→ Exercise details
Please print every record below exactly as it reads.
+---+
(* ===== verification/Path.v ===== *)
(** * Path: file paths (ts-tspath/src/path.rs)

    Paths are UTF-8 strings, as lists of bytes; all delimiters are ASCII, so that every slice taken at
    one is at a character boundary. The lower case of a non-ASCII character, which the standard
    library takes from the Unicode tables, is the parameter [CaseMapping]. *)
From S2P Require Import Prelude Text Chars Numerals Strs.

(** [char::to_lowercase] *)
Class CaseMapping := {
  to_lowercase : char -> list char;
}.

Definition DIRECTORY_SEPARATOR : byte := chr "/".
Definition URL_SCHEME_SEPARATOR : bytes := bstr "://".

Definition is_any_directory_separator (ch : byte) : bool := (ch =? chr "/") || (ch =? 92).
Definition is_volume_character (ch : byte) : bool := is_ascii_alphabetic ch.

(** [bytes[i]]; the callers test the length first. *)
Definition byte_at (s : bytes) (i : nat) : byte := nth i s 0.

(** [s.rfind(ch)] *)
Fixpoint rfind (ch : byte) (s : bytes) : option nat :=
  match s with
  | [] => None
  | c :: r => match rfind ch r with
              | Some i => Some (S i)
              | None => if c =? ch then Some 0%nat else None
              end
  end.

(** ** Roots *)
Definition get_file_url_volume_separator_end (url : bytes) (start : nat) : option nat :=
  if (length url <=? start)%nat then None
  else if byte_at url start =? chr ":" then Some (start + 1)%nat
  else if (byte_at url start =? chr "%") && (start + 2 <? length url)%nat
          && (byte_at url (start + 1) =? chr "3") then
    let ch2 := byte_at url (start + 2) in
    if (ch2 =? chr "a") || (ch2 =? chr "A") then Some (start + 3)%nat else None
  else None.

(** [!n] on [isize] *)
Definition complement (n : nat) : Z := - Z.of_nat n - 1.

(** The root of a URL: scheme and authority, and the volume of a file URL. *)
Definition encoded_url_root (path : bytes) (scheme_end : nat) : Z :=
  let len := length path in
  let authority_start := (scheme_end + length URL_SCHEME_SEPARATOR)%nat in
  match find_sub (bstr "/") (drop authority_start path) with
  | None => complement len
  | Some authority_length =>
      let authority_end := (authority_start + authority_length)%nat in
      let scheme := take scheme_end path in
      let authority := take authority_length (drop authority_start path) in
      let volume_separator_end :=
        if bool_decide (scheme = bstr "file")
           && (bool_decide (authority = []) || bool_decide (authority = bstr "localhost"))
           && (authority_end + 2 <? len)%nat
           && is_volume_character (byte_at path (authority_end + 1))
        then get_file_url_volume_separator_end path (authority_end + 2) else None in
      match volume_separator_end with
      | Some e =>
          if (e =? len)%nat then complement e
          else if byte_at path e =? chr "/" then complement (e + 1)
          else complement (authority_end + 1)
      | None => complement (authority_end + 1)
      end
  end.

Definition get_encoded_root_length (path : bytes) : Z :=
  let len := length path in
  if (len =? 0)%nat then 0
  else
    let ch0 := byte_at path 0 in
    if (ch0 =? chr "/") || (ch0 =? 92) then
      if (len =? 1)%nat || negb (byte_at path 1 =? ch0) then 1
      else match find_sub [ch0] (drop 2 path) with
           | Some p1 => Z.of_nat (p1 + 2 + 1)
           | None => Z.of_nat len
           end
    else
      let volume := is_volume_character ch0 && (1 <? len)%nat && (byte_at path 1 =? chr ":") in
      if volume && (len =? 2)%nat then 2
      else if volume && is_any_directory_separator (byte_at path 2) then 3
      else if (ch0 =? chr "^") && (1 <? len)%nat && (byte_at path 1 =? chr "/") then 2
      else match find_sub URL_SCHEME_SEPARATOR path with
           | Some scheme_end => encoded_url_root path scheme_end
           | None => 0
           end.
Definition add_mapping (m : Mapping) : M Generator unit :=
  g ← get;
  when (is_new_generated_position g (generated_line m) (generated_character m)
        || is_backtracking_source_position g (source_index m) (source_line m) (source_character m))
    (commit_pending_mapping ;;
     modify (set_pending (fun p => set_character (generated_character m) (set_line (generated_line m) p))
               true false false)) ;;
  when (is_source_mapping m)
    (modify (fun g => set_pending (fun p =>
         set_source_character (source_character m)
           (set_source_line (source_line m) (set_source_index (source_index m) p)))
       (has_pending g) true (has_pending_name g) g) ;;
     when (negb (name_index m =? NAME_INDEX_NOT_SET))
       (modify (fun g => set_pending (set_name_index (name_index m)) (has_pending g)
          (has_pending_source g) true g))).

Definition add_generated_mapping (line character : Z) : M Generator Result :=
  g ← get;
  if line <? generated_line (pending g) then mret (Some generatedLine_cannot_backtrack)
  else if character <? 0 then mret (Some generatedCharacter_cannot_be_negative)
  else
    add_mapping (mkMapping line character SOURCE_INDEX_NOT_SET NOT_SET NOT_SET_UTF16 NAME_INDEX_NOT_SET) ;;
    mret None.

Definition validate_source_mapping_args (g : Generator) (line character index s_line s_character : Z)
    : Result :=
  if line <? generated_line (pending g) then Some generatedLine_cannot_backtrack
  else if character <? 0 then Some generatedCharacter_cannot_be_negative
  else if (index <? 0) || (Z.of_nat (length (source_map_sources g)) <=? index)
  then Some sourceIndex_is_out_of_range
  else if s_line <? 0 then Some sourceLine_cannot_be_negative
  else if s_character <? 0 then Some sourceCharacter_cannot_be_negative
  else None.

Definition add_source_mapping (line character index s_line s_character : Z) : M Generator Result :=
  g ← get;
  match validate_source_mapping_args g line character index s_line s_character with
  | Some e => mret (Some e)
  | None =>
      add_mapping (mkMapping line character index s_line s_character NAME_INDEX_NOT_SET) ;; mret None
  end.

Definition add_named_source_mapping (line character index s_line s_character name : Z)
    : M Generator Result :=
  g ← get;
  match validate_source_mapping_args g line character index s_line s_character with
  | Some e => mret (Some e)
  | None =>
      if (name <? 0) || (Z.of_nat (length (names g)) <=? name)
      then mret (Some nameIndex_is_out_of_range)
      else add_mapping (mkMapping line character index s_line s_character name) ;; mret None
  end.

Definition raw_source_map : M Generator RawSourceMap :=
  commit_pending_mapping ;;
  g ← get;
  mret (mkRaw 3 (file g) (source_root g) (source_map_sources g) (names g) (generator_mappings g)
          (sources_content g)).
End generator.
+---+
→ Exercise response
(* ===== verification/Path.v ===== *)
(** * Path: file paths (ts-tspath/src/path.rs)

    Paths are UTF-8 strings, as lists of bytes; all delimiters are ASCII, so that every slice taken at
    one is at a character boundary. The lower case of a non-ASCII character, which the standard
    library takes from the Unicode tables, is the parameter [CaseMapping]. *)
From S2P Require Import Prelude Text Chars Numerals Strs.

(** [char::to_lowercase] *)
Class CaseMapping := {
  to_lowercase : char -> list char;
}.

Definition DIRECTORY_SEPARATOR : byte := chr "/".
Definition URL_SCHEME_SEPARATOR : bytes := bstr "://".

Definition is_any_directory_separator (ch : byte) : bool := (ch =? chr "/") || (ch =? 92).
Definition is_volume_character (ch : byte) : bool := is_ascii_alphabetic ch.

(** [bytes[i]]; the callers test the length first. *)
Definition byte_at (s : bytes) (i : nat) : byte := nth i s 0.

(** [s.rfind(ch)] *)
Fixpoint rfind (ch : byte) (s : bytes) : option nat :=
  match s with
  | [] => None
  | c :: r => match rfind ch r with
              | Some i => Some (S i)
              | None => if c =? ch then Some 0%nat else None
              end
  end.

(** ** Roots *)
Definition get_file_url_volume_separator_end (url : bytes) (start : nat) : option nat :=
  if (length url <=? start)%nat then None
  else if byte_at url start =? chr ":" then Some (start + 1)%nat
  else if (byte_at url start =? chr "%") && (start + 2 <? length url)%nat
          && (byte_at url (start + 1) =? chr "3") then
    let ch2 := byte_at url (start + 2) in
    if (ch2 =? chr "a") || (ch2 =? chr "A") then Some (start + 3)%nat else None
  else None.

(** [!n] on [isize] *)
Definition complement (n : nat) : Z := - Z.of_nat n - 1.

(** The root of a URL: scheme and authority, and the volume of a file URL. *)
Definition encoded_url_root (path : bytes) (scheme_end : nat) : Z :=
  let len := length path in
  let authority_start := (scheme_end + length URL_SCHEME_SEPARATOR)%nat in
  match find_sub (bstr "/") (drop authority_start path) with
  | None => complement len
  | Some authority_length =>
      let authority_end := (authority_start + authority_length)%nat in
      let scheme := take scheme_end path in
      let authority := take authority_length (drop authority_start path) in
      let volume_separator_end :=
        if bool_decide (scheme = bstr "file")
           && (bool_decide (authority = []) || bool_decide (authority = bstr "localhost"))
           && (authority_end + 2 <? len)%nat
           && is_volume_character (byte_at path (authority_end + 1))
        then get_file_url_volume_separator_end path (authority_end + 2) else None in
      match volume_separator_end with
      | Some e =>
          if (e =? len)%nat then complement e
          else if byte_at path e =? chr "/" then complement (e + 1)
          else complement (authority_end + 1)
      | None => complement (authority_end + 1)
      end
  end.

Definition get_encoded_root_length (path : bytes) : Z :=
  let len := length path in
  if (len =? 0)%nat then 0
  else
    let ch0 := byte_at path 0 in
    if (ch0 =? chr "/") || (ch0 =? 92) then
      if (len =? 1)%nat || negb (byte_at path 1 =? ch0) then 1
      else match find_sub [ch0] (drop 2 path) with
           | Some p1 => Z.of_nat (p1 + 2 + 1)
           | None => Z.of_nat len
           end
    else
      let volume := is_volume_character ch0 && (1 <? len)%nat && (byte_at path 1 =? chr ":") in
      if volume && (len =? 2)%nat then 2
      else if volume && is_any_directory_separator (byte_at path 2) then 3
      else if (ch0 =? chr "^") && (1 <? len)%nat && (byte_at path 1 =? chr "/") then 2
      else match find_sub URL_SCHEME_SEPARATOR path with
           | Some scheme_end => encoded_url_root path scheme_end
           | None => 0
           end.
Definition add_mapping (m : Mapping) : M Generator unit :=
  g ← get;
  when (is_new_generated_position g (generated_line m) (generated_character m)
        || is_backtracking_source_position g (source_index m) (source_line m) (source_character m))
    (commit_pending_mapping ;;
     modify (set_pending (fun p => set_character (generated_character m) (set_line (generated_line m) p))
               true false false)) ;;
  when (is_source_mapping m)
    (modify (fun g => set_pending (fun p =>
         set_source_character (source_character m)
           (set_source_line (source_line m) (set_source_index (source_index m) p)))
       (has_pending g) true (has_pending_name g) g) ;;
     when (negb (name_index m =? NAME_INDEX_NOT_SET))
       (modify (fun g => set_pending (set_name_index (name_index m)) (has_pending g)
          (has_pending_source g) true g))).

Definition add_generated_mapping (line character : Z) : M Generator Result :=
  g ← get;
  if line <? generated_line (pending g) then mret (Some generatedLine_cannot_backtrack)
  else if character <? 0 then mret (Some generatedCharacter_cannot_be_negative)
  else
    add_mapping (mkMapping line character SOURCE_INDEX_NOT_SET NOT_SET NOT_SET_UTF16 NAME_INDEX_NOT_SET) ;;
    mret None.

Definition validate_source_mapping_args (g : Generator) (line character index s_line s_character : Z)
    : Result :=
  if line <? generated_line (pending g) then Some generatedLine_cannot_backtrack
  else if character <? 0 then Some generatedCharacter_cannot_be_negative
  else if (index <? 0) || (Z.of_nat (length (source_map_sources g)) <=? index)
  then Some sourceIndex_is_out_of_range
  else if s_line <? 0 then Some sourceLine_cannot_be_negative
  else if s_character <? 0 then Some sourceCharacter_cannot_be_negative
  else None.

Definition add_source_mapping (line character index s_line s_character : Z) : M Generator Result :=
  g ← get;
  match validate_source_mapping_args g line character index s_line s_character with
  | Some e => mret (Some e)
  | None =>
      add_mapping (mkMapping line character index s_line s_character NAME_INDEX_NOT_SET) ;; mret None
  end.

Definition add_named_source_mapping (line character index s_line s_character name : Z)
    : M Generator Result :=
  g ← get;
  match validate_source_mapping_args g line character index s_line s_character with
  | Some e => mret (Some e)
  | None =>
      if (name <? 0) || (Z.of_nat (length (names g)) <=? name)
      then mret (Some nameIndex_is_out_of_range)
      else add_mapping (mkMapping line character index s_line s_character name) ;; mret None
  end.

Definition raw_source_map : M Generator RawSourceMap :=
  commit_pending_mapping ;;
  g ← get;
  mret (mkRaw 3 (file g) (source_root g) (source_map_sources g) (names g) (generator_mappings g)
          (sources_content g)).
End generator.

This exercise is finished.